Task item.
Look through the listing below, find every line with the string "Hnot", and copy it.

#####

(** The bounding boxes of a sequence and of a reordering of it are [==]. *)
Lemma bounding_box_perm P P' b b' :
  Permutation P P' -> bounding_box P b -> bounding_box P' b' -> bounds_eq b b'.
Proof.
  intros HP (a1 & a2 & a3 & a4 & -> & H1 & H2 & H3 & H4)
            (c1 & c2 & c3 & c4 & -> & K1 & K2 & K3 & K4).
  pose proof (Permutation_map lat HP) as Plat.
  pose proof (Permutation_map lng HP) as Plng.
  unfold bounds_eq, list_eqb, pair_eqb; simpl.
  rewrite (minimum_eq_unique _ _ _ _ Plat H1 K1).
  rewrite (minimum_eq_unique _ _ _ _ Plng H2 K2).
  rewrite (maximum_eq_unique _ _ _ _ Plat H3 K3).
  rewrite (maximum_eq_unique _ _ _ _ Plng H4 K4).
  reflexivity.
Qed.

Lemma valid_sequence_perm P P' :
  Permutation P P' -> valid_sequence P -> valid_sequence P'.
Proof.
  intros HP [Hlen Hall]. split.
  - now rewrite <- (Permutation_length HP).
  - rewrite Forall_forall in *. intros p Hp. apply Hall.
    eapply Permutation_in; [symmetry; eassumption | assumption].
Qed.

Lemma le_ltb_false x y : le x y -> ltb y x = false.
Proof.
  intros H. destruct (ltb y x) eqn:E; [|reflexivity].
  apply lt_leb_false in E. unfold le in H. congruence.
Qed.

(** In a bounding box of a non-empty sequence the first corner is below
    the second, and every component is [==] to a coordinate of a point. *)
Lemma bounding_box_corners P b :
  P <> [] -> bounding_box P b ->
  exists a1 a2 c1 c2,
    b = [(a1, a2); (c1, c2)] /\ le a1 c1 /\ le a2 c2 /\
    (exists p, In p P /\ feq (lat p) a1) /\
    (exists p, In p P /\ feq (lng p) a2) /\
    (exists p, In p P /\ feq (lat p) c1) /\
    (exists p, In p P /\ feq (lng p) c2).
Proof.
  intros NE (a1 & a2 & c1 & c2 & -> & [A1 L1] & [A2 L2] & [A3 L3] & [A4 L4]).
  exists a1, a2, c1, c2. split; [reflexivity|].
  destruct P as [|p0 P]; [congruence|]. simpl map in *.
  split; [|split].
  - inversion L1; inversion L3; subst. eapply le_trans; eassumption.
  - inversion L2; inversion L4; subst. eapply le_trans; eassumption.
  - change (lat p0 :: map lat P) with (map lat (p0 :: P)) in *.
    change (lng p0 :: map lng P) with (map lng (p0 :: P)) in *.
    repeat split.
    + destruct A1 as (x & Hx & Ex). apply in_map_iff in Hx as (p & <- & Hp). eauto.
    + destruct A2 as (x & Hx & Ex). apply in_map_iff in Hx as (p & <- & Hp). eauto.
    + destruct A3 as (x & Hx & Ex). apply in_map_iff in Hx as (p & <- & Hp). eauto.
    + destruct A4 as (x & Hx & Ex). apply in_map_iff in Hx as (p & <- & Hp). eauto.
Qed.
Lemma roster_writes_in_processing_month_witness :
  let st' := (post ex_ratio ex_time ex_day ex_series ex_upload_missing_cell empty_store).1 in
  let r := mkRoster (Some "Asha Rao") (mkdate 2024 3 31) (Some "T2") (Some "nan") in
  r ∈ rosters st'
  ∧ (r ∈ rosters empty_store
     ∨ ∃ roster_df attendance_df first row n col_name schedule,
         roster_file ex_upload_missing_cell = Some roster_df
         ∧ attendance_file ex_upload_missing_cell = Some attendance_df
         ∧ first_valid_date ex_series attendance_df = Some first
         ∧ row ∈ rows roster_df ∧ (col_name, schedule) ∈ items roster_df row
         ∧ isdigit col_name = true
         ∧ 1 ≤ int_of_digits col_name ≤ days_in_month (year first) (month first)
         ∧ row_get "name" (items roster_df row) = Some n
         ∧ r = mkRoster (Some n)
                 (mkdate (year first) (month first) (int_of_digits col_name))
                 (row_field "sr no" (items roster_df row))
                 (Some (stored_text schedule))).
Proof.
  cbv zeta.
  assert (mkRoster (Some "Asha Rao") (mkdate 2024 3 31) (Some "T2") (Some "nan")
          ∈ rosters (post ex_ratio ex_time ex_day ex_series ex_upload_missing_cell
                       empty_store).1)
    as Hin by (vm_compute; do 2 right; left).
  split; [exact Hin | ].
  exact (roster_writes_in_processing_month ex_ratio ex_time ex_day ex_series
           ex_upload_missing_cell empty_store _ Hin).
Defined.

Lemma roster_ingestion_failures_witness :
  ((∀ k, (key_count roster_key k (rosters empty_store) ≤ 1)%nat)
   ∧ fits_int 2024 = true ∧ fits_int 4 = true ∧ day_labels_fit ex_roster
   ∧ (_process_roster_data ex_roster 2024 4 empty_store).2 = Ok ())
  ∧ ((_process_roster_data ex_roster 2024 4 ex_store_duplicated).2
     = Raise MultipleObjectsReturned
     ∧ ∃ k, (1 < key_count roster_key k (rosters ex_store_duplicated))%nat)
  ∧ (_process_roster_data ex_roster_overflow 2024 4 empty_store
     = (mkstore [mkRoster (Some "John Doe") (mkdate 2024 4 1) (Some "T1") (Some "WFO-M")]
          [],
        Raise OverflowError)
     ∧ ∃ col_name, col_name ∈ columns ex_roster_overflow
                   ∧ 2147483647 < int_of_digits col_name)
  ∧ attendances (_process_roster_data ex_roster 2024 4 ex_store_duplicated).1
    = attendances ex_store_duplicated.
Proof.
  destruct (roster_ingestion_failures ex_roster 2024 4 empty_store) as (Hok & _ & _).
  destruct (roster_ingestion_failures ex_roster 2024 4 ex_store_duplicated)
    as (_ & Hraise & Hatt).
  destruct (roster_ingestion_failures ex_roster_overflow 2024 4 empty_store)
    as (_ & Hover & _).
  assert (∀ k, (key_count roster_key k (rosters empty_store) ≤ 1)%nat) as Huniq.
  { intros k. cbn. lia. }
  assert ((_process_roster_data ex_roster 2024 4 ex_store_duplicated).2
          = Raise MultipleObjectsReturned) as He by (by vm_compute).
  assert (_process_roster_data ex_roster_overflow 2024 4 empty_store
          = (mkstore
               [mkRoster (Some "John Doe") (mkdate 2024 4 1) (Some "T1") (Some "WFO-M")]
               [],
             Raise OverflowError)) as Ho by (by vm_compute).
  split.
  { split; [exact Huniq | ]. split; [reflexivity | ]. split; [reflexivity | ].
    split; [exact ex_roster_labels_fit | ].
    exact (Hok Huniq eq_refl eq_refl ex_roster_labels_fit). }
  split.
  { split; [exact He | ].
    destruct (Hraise _ He) as [[_ Hk] | [Hne _]]; [exact Hk | discriminate Hne]. }
  split; [ | exact Hatt].
  split; [exact Ho | ].
  destruct (Hover OverflowError) as [[Hne _] | [_ (col_name & Hcol & _ & Hbig)]].
  - by rewrite Ho.
  - discriminate Hne.
  - exists col_name. split; [exact Hcol | lia].
Defined.

Lemma post_never_deletes_witness :
  let st' := (post ex_ratio ex_time ex_day ex_series ex_upload ex_store_other).1 in
  let other := mkRoster (Some "Zed Q") (mkdate 2024 3 1) (Some "T3") (Some "WFO-G") in
  let stale := mkRoster (Some "John Doe") (mkdate 2024 3 1) (Some "T9") (Some "PL") in
  (stale ∈ rosters ex_store_other ∧ roster_key stale ∈ map roster_key (rosters st'))
  ∧ (length (rosters ex_store_other) ≤ length (rosters st'))%nat
  ∧ (other ∈ rosters ex_store_other
     ∧ roster_file ex_upload = Some ex_roster
     ∧ (∀ n, r_name other = Some n → n ∉ roster_names_of ex_roster)
     ∧ other ∈ rosters st').
Proof.
  cbv zeta.
  destruct (post_never_deletes ex_ratio ex_time ex_day ex_series ex_upload ex_store_other)
    as (Hkeys & _ & Hlen & _ & Hother).
  assert (mkRoster (Some "John Doe") (mkdate 2024 3 1) (Some "T9") (Some "PL")
          ∈ rosters ex_store_other) as Hstale by left.
  assert (mkRoster (Some "Zed Q") (mkdate 2024 3 1) (Some "T3") (Some "WFO-G")
          ∈ rosters ex_store_other) as Hin by (right; left).
  assert (∀ n, Some "Zed Q" = Some n → n ∉ roster_names_of ex_roster) as Hnot.
  { intros n [= <-] H. vm_compute in H.
    repeat (apply elem_of_cons in H as [H | H]; [discriminate H | ]).
    by apply elem_of_nil in H. }
  split; [split; [exact Hstale | exact (Hkeys _ Hstale)] | ].
  split; [exact Hlen | ].
  split; [exact Hin | ]. split; [reflexivity | ]. split; [exact Hnot | ].
  exact (Hother _ ex_roster Hin eq_refl Hnot).
Defined.


Lemma to_safe_time_raises_witness :
  to_safe_time ex_time (CInt (-3)) = Raise ValueError
  ∧ to_safe_time ex_time (CInt (-89478485)) = Raise ValueError
  ∧ to_safe_time ex_time (CInt (-89478486)) = Raise OverflowError
  ∧ ∀ e, to_safe_time ex_time (CStr "noon") ≠ Raise e.
Proof.
  split; [ | split; [ | split]].
  - apply (to_safe_time_raises ex_time (CInt (-3)) ValueError).
    left. exists (-3). split; [reflexivity | ]. left. split; [lia | reflexivity].
  - apply (to_safe_time_raises ex_time (CInt (-89478485)) ValueError).
    left. exists (-89478485). split; [reflexivity | ]. left. split; [lia | reflexivity].
  - apply (to_safe_time_raises ex_time (CInt (-89478486)) OverflowError).
    left. exists (-89478486). split; [reflexivity | ]. right. split; [lia | reflexivity].
  - intros e He. apply (to_safe_time_raises ex_time) in He.
    destruct He as [(z & Hz & _) | (f & Hf & _)]; discriminate.
Defined.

#####

Answer section.
  assert (∀ n, Some "Zed Q" = Some n → n ∉ roster_names_of ex_roster) as Hnot.
  split; [exact Hin | ]. split; [reflexivity | ]. split; [exact Hnot | ].
  exact (Hother _ ex_roster Hin eq_refl Hnot).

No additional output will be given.